I loved growing up in Eastbourne and with such close ties to Mum’s family I knew and loved Mum’s foster mother who was known to me as “Gran”. Sadly, she died aged 87, when I was only 10 years old, and not wholly aware of her relationship to Mum.

Elizabeth’s granddaughter Mary wrote a short history of Gran’s life which included names and birth dates of a possible 11 Foundlings. It is from this record and research carried out by a great friend and history buff that I have been able to piece together the story of a Coram foster mother in the early 20th century.

Becoming a volunteer transcriber of the Foundling Hospital records has made me aware that each Foundling has a story – a voice to resonate to today, and touch our own lives.

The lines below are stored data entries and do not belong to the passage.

(* ===== verification/DisplayFacts.v ===== *)
(** * What the drawing operations do

    Every drawing operation ends, whatever it draws over, and changes the
    scene by a sequence of pixel writes and nothing else of the display. *)

From S2P Require Import Prelude UiText UiTextFacts Font Framebuffer FramebufferFacts.
Import Font Framebuffer.

(** Coordinates and sizes far from the end of [usize]. *)
Definition sane (z : Z) : Prop := 0 <= z < 2 ^ 62.
Ltac sane := unfold sane, saturating_sub in *; lia.

(** Computes the checked sums of a goal whose bounds are in reach. *)
Ltac calc :=
  repeat (first [rewrite !add_usize_val by sane | rewrite !mul_usize_val by sane | rewrite !sub_uint_val by sane
                | rewrite !add_u32_val by sane]; cbn [mbind outcome_bind]).

(** ** Loops that draw *)

Definition drawn (i : FbInfo) (b b' : bytes) : Prop :=
  exists l, Forall on_grid l /\ b' = plots i b l.

Lemma drawn_refl i b : drawn i b b.
Proof. exists []. split; [by apply Forall_nil_2|done]. Qed.
Lemma drawn_trans i a b c : drawn i a b -> drawn i b c -> drawn i a c.
Proof.
  intros (l & Hl & ->) (l' & Hl' & ->). exists (l ++ l'). split; [by apply Forall_app|].
  symmetry. apply plots_app.
Qed.
Lemma drawn_length i b b' : geometry i -> drawn i b b' -> length b' = length b.
Proof. intros Hg (l & Hl & ->). by apply plots_length. Qed.
Lemma drawn_bytes i b b' : drawn i b b' -> is_bytes b -> is_bytes b'.
Proof. intros (l & Hl & ->) Hb. by apply plots_bytes. Qed.

Definition paints (i : FbInfo) (f : bytes -> outcome unit bytes) : Prop :=
  forall s, is_bytes s -> gives (f s) (drawn i s).

Section Scene.
Context (i : FbInfo) (Hg : geometry i).

Lemma paints_put x y c : 0 <= x -> 0 <= y -> is_rgb c -> paints i (fun s => put s i x y c).
Proof.
  intros Hx Hy Hc s Hs. rewrite put_val by done. exists [(x, y, c)].
  split; [apply Forall_singleton; by repeat split|done].
Qed.

Lemma paints_same : paints i Val.
Proof. intros s Hs. apply drawn_refl. Qed.

Lemma paints_fold {A} (f : bytes -> A -> outcome unit bytes) l :
  (forall x, x ∈ l -> paints i (fun s => f s x)) -> paints i (fun s => fold_o f s l).
Proof.
  intros Hf s Hs. eapply gives_mono; [apply (gives_fold f (fun s' => is_bytes s' /\ drawn i s s'))|].
  - split; [done|apply drawn_refl].
  - intros s1 x Hx [H1 H2]. eapply gives_mono; [by apply (Hf x Hx)|]. intros s2 H3.
    split; [by eapply drawn_bytes|by eapply drawn_trans].
  - by intros s' [_ H].
Qed.

Lemma paints_bind {A} (r : outcome unit A) (P : A -> Prop) (f : bytes -> A -> outcome unit bytes) :
  gives r P -> (forall a, P a -> paints i (fun s => f s a)) -> paints i (fun s => a ← r; f s a).
Proof. intros Hr Hf s Hs. eapply gives_bind; [done|]. intros a Ha. by apply Hf. Qed.

Lemma paints_seq (f g : bytes -> outcome unit bytes) :
  paints i f -> paints i g -> paints i (fun s => s' ← f s; g s').
Proof.
  intros Hf Hg' s Hs. eapply gives_bind; [by apply Hf|]. intros s1 H1.
  eapply gives_mono; [apply Hg'; by eapply drawn_bytes|]. intros s2 H2. by eapply drawn_trans.
Qed.

End Scene.

(** ** Operations of the display *)

Record atlas_ok (a : GlyphAtlas) : Prop := {
  ao_cols : cols a = 16;
  ao_rows : rows_ a = 7;
  ao_cw : 0 < cellw a < 2 ^ 32;
  ao_ch : 0 < cellh a < 2 ^ 32;
  ao_cell : cellw a * cellh a < 2 ^ 24;
  ao_w : a_w a = 16 * cellw a;
  ao_cov : len (cov a) = a_w a * (7 * cellh a) /\ is_bytes (cov a);
  ao_filled : length (filled a) = 112%nat
}.

Definition atlas_fine (a : option GlyphAtlas) : Prop := forall a', a = Some a' -> atlas_ok a'.

Record good (d : Display) : Prop := {
  good_info : geometry (info d);
  good_scene : is_bytes (scene d);
  good_atlas : atlas_fine (atlas d)
}.

(** The scene is drawn on, the rest is kept. *)
Definition stage (d d' : Display) : Prop :=
  exists s, d' = with_scene s d /\ drawn (info d) (scene d) s.

Lemma stage_refl d : stage d d.
Proof. exists (scene d). split; [by destruct d|apply drawn_refl]. Qed.
Lemma stage_trans a b c : stage a b -> stage b c -> stage a c.
Proof.
  intros (s & -> & H1) (s' & -> & H2). exists s'. split; [done|]. by eapply drawn_trans.
Qed.
Lemma stage_good d d' : good d -> stage d d' -> good d'.
Proof. intros [] (s & -> & H). split; [done| |done]. by eapply drawn_bytes. Qed.
Lemma stage_info d d' : stage d d' -> info d' = info d.
Proof. by intros (s & -> & _). Qed.
Lemma stage_length d d' : good d -> stage d d' -> length (scene d') = length (scene d).
Proof. intros [] (s & -> & H). by eapply drawn_length. Qed.

Lemma stage_bind d0 d (r : outcome unit Display) k :
  good d0 -> stage d0 d -> (good d -> gives r (stage d)) ->
  (forall d', stage d0 d' -> gives (k d') (stage d0)) -> gives (r ≫= k) (stage d0).
Proof.
  intros H0 H1 Hr Hk. eapply gives_bind; [apply Hr; by eapply stage_good|].
  intros d' Hd. apply Hk. by eapply stage_trans.
Qed.

Lemma stage_last d0 d (r : outcome unit Display) :
  good d0 -> stage d0 d -> (good d -> gives r (stage d)) -> gives r (stage d0).
Proof.
  intros H0 H1 Hr. eapply gives_mono; [apply Hr; by eapply stage_good|].
  intros d' Hd. by eapply stage_trans.
Qed.

Lemma draw_stage d f : good d -> paints (info d) f -> gives (draw d f) (stage d).
Proof.
  intros [] Hf. unfold draw. eapply gives_bind; [by apply Hf|]. intros s Hs. by exists s.
Qed.

Ltac rgb := cbn; unfold is_byte; lia.

(** The operations but the last of a sequence, and the last. *)
Ltac stage_next tac :=
  eapply stage_bind; [eassumption|first [eassumption|apply stage_refl]|intros ?; tac|intros ? ?]; cbn beta.
Ltac stage_end tac :=
  eapply stage_last; [eassumption|first [eassumption|apply stage_refl]|intros ?; tac].

(** ** Rectangles and bitmaps *)

Lemma fill_rect_stage d x y w h c : good d -> sane x -> sane y -> sane w -> sane h -> is_rgb c ->
  gives (fill_rect d x y w h c) (stage d).
Proof.
  intros Hd Hx Hy Hw Hh Hc. unfold sane in *. apply draw_stage; [done|].
  calc. apply paints_fold. intros yy Hyy%elem_of_range.
  apply paints_fold. intros xx Hxx%elem_of_range.
  apply paints_put; [apply Hd|lia|lia|done].
Qed.

Ltac fill := apply fill_rect_stage; [assumption|sane..|first [assumption|rgb]].

Lemma stroke_rect_stage d x y w h t c : good d -> sane (x + w) -> sane (y + h) -> 0 <= x -> 0 <= y ->
  0 <= w -> 0 <= h -> sane t -> is_rgb c -> gives (stroke_rect d x y w h t c) (stage d).
Proof.
  intros Hd Hxw Hyh Hx Hy Hw Hh Ht Hc. unfold stroke_rect. destruct (_ || _); [apply stage_refl|].
  stage_next fill. calc.
  stage_next fill. stage_next fill. calc. stage_end fill.
Qed.

Lemma fill_grad_rect_stage d x y w h top bot : good d -> sane x -> sane y -> sane w -> 0 <= h < 2 ^ 24 ->
  is_rgb top -> is_rgb bot -> gives (fill_grad_rect d x y w h top bot) (stage d).
Proof.
  intros Hd Hx Hy Hw Hh Ht Hb. apply draw_stage; [done|].
  assert (Hl : forall yy, yy ∈ range 0 h -> 0 <= yy < h) by (intros yy; by rewrite elem_of_range).
  revert Hl. generalize (range 0 h) as yys.
  induction yys as [|yy yys IH]; intros Hl; [apply paints_same|]. cbn [grad_rows].
  assert (Hyy : 0 <= yy < h) by (apply Hl; left).
  calc.
  destruct (height (info d) <=? y + yy); [apply paints_same|].
  destruct (gives_val _ _ (lerp_val top bot yy (saturating_sub h 1) Ht Hb (proj1 Hyy) ltac:(sane)))
    as (c & -> & Hc).
  cbn [mbind outcome_bind]. calc.
  apply paints_seq; [|apply IH; intros ? ?; apply Hl; by right].
  apply paints_fold. intros xx Hxx%elem_of_range. apply paints_put; [apply Hd|sane..|done].
Qed.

Gran was someone I knew personally and therefore I can reach back to a time, alive beyond the pages of a history book, to tell her story.

Gran’s history

Black and white photo of Elizabeth

Photo of Elizabeth Bailey

‘Gran’ Elizabeth Bostock was born in the small village of Sherbourne, Warwickshire on 16th July 1877. Her father James Bostock had married her mother Ann Usher in Budbroke, Warwickshire in 1859, witnessed by one William Shakespeare! James was an agricultural labourer from a young age, most probably at Church Farm in Sherbourne. In 1903, he was awarded £2 by Warwickshire Agricultural Society for over 48 years continual service to a particular farm or farmer. He died in 1906, aged 75 years. Her mother Ann died aged 93 years in 1927.

Elizabeth was the youngest of eight children – one boy followed by seven girls. She grew up and went to school in Sherbourne, Warwickshire. At the age of 14 years, it is believed that she left school to take up employment in service at the nearby Sherbourne House.

The next stage of her life took Elizabeth to Hadlow, Kent, where on the 1901 census she is recorded as being a housemaid/domestic in a house, North Frith. There resided a Provision Merchant, with three daughters and one son, cook, governess and four other domestic servants.

On the same census was recorded a George William Bailey – a widower aged 31 years and living nearby with his father’s sister Barbara and George Jenner. George was born in Hadlow, Kent in 1870. In 1888, aged 18 he joined the army and enlisted in the East Kent regiment – the Buffs. He saw service in India at Peshawar before being part of the campaign to relieve the fort at Chitral, in 1895, for which he was entitled to a medal.

In June 1899, George married his first wife Annie Emma Green in Chiselhurst. Tragically, it was a very short-lived marriage of only 8 months, as she died from meningitis in February 1900. Discharged from the army in August 1901, aged 31 years, George returned to live with the Jenner’s in Hadlow.

In early 1902, he and Elizabeth – now 24 years old – married in Hadlow Parish Church. Born to George and Elizabeth on 11th February 1903 was Henry James (Jim) and on 21st October 1904 Eleanor. Sadly, George died from heart disease and pneumonia in May 1912 aged 42, leaving Elizabeth to raise their two young children on her own and without his income.

The Foster Foundlings

It is known that the area of Hadlow had been well sourced for foster homes for Coram Foundlings over the years. The 1911 census tells us that two Foundlings were already living with Elizabeth and George before he died. The income from this and with no other could well have influenced Elizabeth’s decision to continue fostering for over 20 years. The first was a boy called John Ivimey aged 4 years and second, a girl called Eunice Coram aged 3 years.

The next census of 1921 shows that Elizabeth had five Foundlings in her care:

• Philip Staverley aged 5
• Daniel Key aged 3
• Margaret Ivor aged 2
• Enid Ivy Draper aged 1
• Marjorie Beckett aged 5 months

From family records I believe there were another four Foundlings, the last of which was my mother Florence Allbrook. Each of the above – named and unnamed, have their own story to be told one day when details are released and research allowed.